Employer-granted stock options give you the option to buy company stock at a certain price at a certain time. Buying the stock is called exercising your options. The price you’ll pay to do that is called the exercise price or strike price — this price is set when you are granted your options. Employer-granted stock options can be incentive stock options (ISOs) or non-qualified stock options (NSOs), and their tax treatment varies (more on that below). Stock options are often subject to vesting, which means you may need to work at the company for a certain amount of time before you can exercise your options.
What are RSUs?
RSUs are claims for shares of company stock given to employees as a form of compensation. Unlike stock options, you don’t have to pay to exercise RSUs — once they vest, they’re yours. Historically, RSUs were far more common for employees of public companies than those who work at private companies. But over the last 20 years, RSUs have become much more common at private companies that have closed rounds of financing at large valuations (over $1 billion) when that valuation isn’t likely to be achieved or justified for a few years. Like stock options, RSUs are usually subject to vesting.
Stock options vs. RSUs
Here’s a breakdown of the key differences between stock options and RSUs:
RSUs and stock options have very different tax treatment
Equity compensation can make your tax situation more complicated, and it’s important to understand what you could owe. Let’s take a closer look at the tax treatment of stock options and RSUs.
How RSUs are taxed
RSUs are taxed as soon as they vest and are liquid. In many cases, your employer will withhold some of your RSUs as payment for taxes owed at the time of vesting. You might also get the option to pay those taxes with cash in order to retain all of your vested RSUs. Either way, your RSUs will be taxed at ordinary income rates which could be as high as 37% at the federal level plus Social Security and Medicare taxes, depending on your income. You may owe additional taxes at the state level, depending on where you live.
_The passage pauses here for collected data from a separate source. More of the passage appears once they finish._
(** * VIIRS tiled granules: filename codec, CMR query builder, granule decoder

    A shallow embedding of the three Python modules
    [VIIRS_filename_parsing.py], [VIIRS_CMR_query.py] and
    [VIIRS_tiled_granule.py], followed by the properties proved of them.

    Conventions of the embedding:
    - a Python call that may raise returns [result A]: [Ok a] or [Raise e];
      code that opens files runs in [M], which threads the files and the
      open handles and may raise;
    - [str] is [string] (characters are code points below 256), [int] is
      [Z], [float] is the primitive binary64 [float] with [nan] for
      [np.nan]; an array of numpy has an element type, an integer type,
      float32 or float64, and its arithmetic follows that type: integers
      compare exactly and wrap around, [np.where(..., np.nan, ...)] turns
      integers into float64, float32 stays float32;
    - library calls the source relies on ([os.path.basename], [str.split],
      [int], [datetime.strptime], [strftime] of glibc, [sorted],
      [h5py.File] as a context manager, comparisons and arithmetic of
      numpy arrays with Python numbers) are modelled by their behaviour
      under CPython 3.11 and numpy 2; the external collaborators the
      source treats as opaque ([dateutil.parser.parse], the checks of the
      setters of a CMR request, the earthaccess transport, shapely's
      winding test, reprojection, the MODLAND grid) and the module
      [granule_ID], which is not part of the sources at hand, are
      parameters. *)

From Stdlib Require Import ZArith List String Ascii Bool Lia Floats.
From Stdlib Require Import Sorting.Sorted Sorting.Permutation.
Import ListNotations.
Lemma setCellVal_store this gen xCoord yCoord v :
  setCellVal this gen xCoord yCoord v
  = store this (get1DIndex this gen xCoord yCoord) v.
Proof. reflexivity. Qed.

Lemma store_other this i j v this' :
  store this i v = Ok this' -> 0 <= j -> i <> j -> load this' j = load this j.
Proof.
  unfold store, load. destruct (_ && _) eqn:E; [| discriminate].
  intros H Hj Hne. injection H as <-. cbn [gameBoard].
  destruct (0 <=? j); [| reflexivity].
  rewrite list_lookup_insert_ne; [reflexivity | lia].
Qed.

Lemma store_same_shape this i v this' :
  store this i v = Ok this' -> same_shape this this'.
Proof.
  unfold store. destruct (_ && _); [| discriminate]. intros H.
  injection H as <-. unfold same_shape.
  cbn [classNum x y width height boardSize gameBoard].
  rewrite length_insert. repeat split; reflexivity.
Qed.

Lemma same_shape_index a b gen xCoord yCoord :
  same_shape a b -> get1DIndex b gen xCoord yCoord = get1DIndex a gen xCoord yCoord.
Proof.
  intros (_ & Hx & Hy & Hw & Hh & _). unfold get1DIndex.
  now rewrite Hx, Hy, Hw, Hh.
Qed.

Lemma same_shape_ok a b G : same_shape a b -> board_ok a G -> board_ok b G.
Proof.
  intros (_ & Hx & Hy & Hw & Hh & _ & Hl) [? ? ? ? ? ? ?].
  constructor; rewrite ?Hx, ?Hy, ?Hw, ?Hh, ?Hl; assumption.
Qed.

Lemma same_shape_valid a b G gen xCoord yCoord :
  same_shape a b -> valid_cell a G gen xCoord yCoord ->
  valid_cell b G gen xCoord yCoord.
Proof.
  intros (_ & Hx & Hy & Hw & Hh & _). unfold valid_cell, in_envelope.
  now rewrite Hx, Hy, Hw, Hh.
Qed.

Lemma same_shape_refl a : same_shape a a.
Proof. unfold same_shape. repeat split; reflexivity. Qed.

Lemma same_shape_trans a b c : same_shape a b -> same_shape b c -> same_shape a c.
Proof. unfold same_shape. intuition congruence. Qed.

(** [initializeGameBoard] allocates a well-formed board whenever the
    volume fits. *)
Lemma initializeGameBoard_ok this genNum :
  0 < width this -> 0 < height this -> 0 <= genNum ->
  Int.in_range (x this) -> Int.in_range (y this) ->
  (genNum + 1) * width this * height this <= Int.max_int ->
  board_ok (initializeGameBoard this genNum) (genNum + 1).
Proof.
  intros Hw Hh Hg Hx Hy Hv.
  assert (Hs : Int.mul (Int.mul (Int.add genNum 1) (width this)) (height this)
               = (genNum + 1) * width this * height this).
  { unfold Int.mul, Int.add.
    assert (1 <= width this * height this) by nia.
    assert (genNum + 1 <= (genNum + 1) * (width this * height this)) by nia.
    assert ((genNum + 1) * width this
            <= (genNum + 1) * width this * height this) by nia.
    rewrite (wrap_small (genNum + 1)), (wrap_small ((genNum + 1) * width this));
      [apply wrap_small | |];
      unfold Int.in_range, Int.min_int, Int.max_int in *; nia. }
  constructor; simpl; try assumption; try lia.
  rewrite Hs, length_replicate. nia.
Qed.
How stock options are taxed
In contrast, stock options are taxed when you exercise them and/or when you sell them. This means you might want to exercise your options in a year when you anticipate your tax rate will be relatively low (or you have a lot of harvested losses to use from an investment manager like Wealthfront). If you early exercise your options before they’ve increased in value and file an 83(b) election within 30 days, then you won’t owe any taxes until you sell.
The rest depends on whether you have NSOs (which are more common) or ISOs. With NSOs, you will be taxed at ordinary income rates on the difference between the exercise price and the current fair market value when you exercise. If you then hold the shares for over a year, any gains or losses going forward will be taxed at the lower, long-term capital gains rate (which ranges from 0% to 20%). If you have ISOs, exercising your options is not a taxable event for regular tax purposes. Any increase in value over the exercise price will be taxed at the long-term capital gains rate when you sell as long as you meet both of the following conditions:
- You hold the shares for at least two years after they were granted to you.
- You hold the shares for at least one year after exercising them
You should also be aware of the alternative minimum tax (AMT) if you have ISOs. AMT is a separate tax system designed to make sure high earners pay at least a minimum (hence the name) amount of taxes. If you exercise your ISOs and don’t sell them that year, the difference between the exercise price and the fair market value at the time of exercise is subject to AMT even if you didn’t sell any shares. AMT can make filing your taxes far more complicated, which is why we think it’s smart to consider working with a tax professional if you think you might be subject to AMT. Whether or not you pay AMT is largely dependent on your income — in 2021, if you’re a single filer making less than $73,600 or a married couple filing jointly making less than $114,600, you don’t need to worry about it. If you earn more than that, however, you’ll need to calculate your taxes under both systems (AMT and the regular system) and pay whichever amount is bigger. The good news is your AMT payments are credited against the taxes owed upon sale of your options.
Why you’ll get fewer RSUs than stock options for the same job
You should expect to receive fewer RSUs than stock options for the same job because RSUs don’t have an exercise price. Let’s look at a hypothetical private company example to illustrate this. Imagine a company with 10 million shares outstanding that just completed a financing at $100 per share, which translates to a $1 billion valuation. If you knew that the company would ultimately be worth $300 per share, then you’d need to issue 11% fewer RSUs than stock options to deliver the same net value to the employee.
Here’s a chart to help you visualize this example:
You should also keep in mind that RSUs have value independent of how the company performs, whereas stock options can become worth less than the exercise price if the company struggles. Put more simply: RSUs are less risky than stock options.
Key takeaways: RSUs and stock options
If you receive equity as part of your compensation, here’s what you need to remember about RSUs and stock options:
- Both RSUs and stock options give you the opportunity to own a piece of the company you work for.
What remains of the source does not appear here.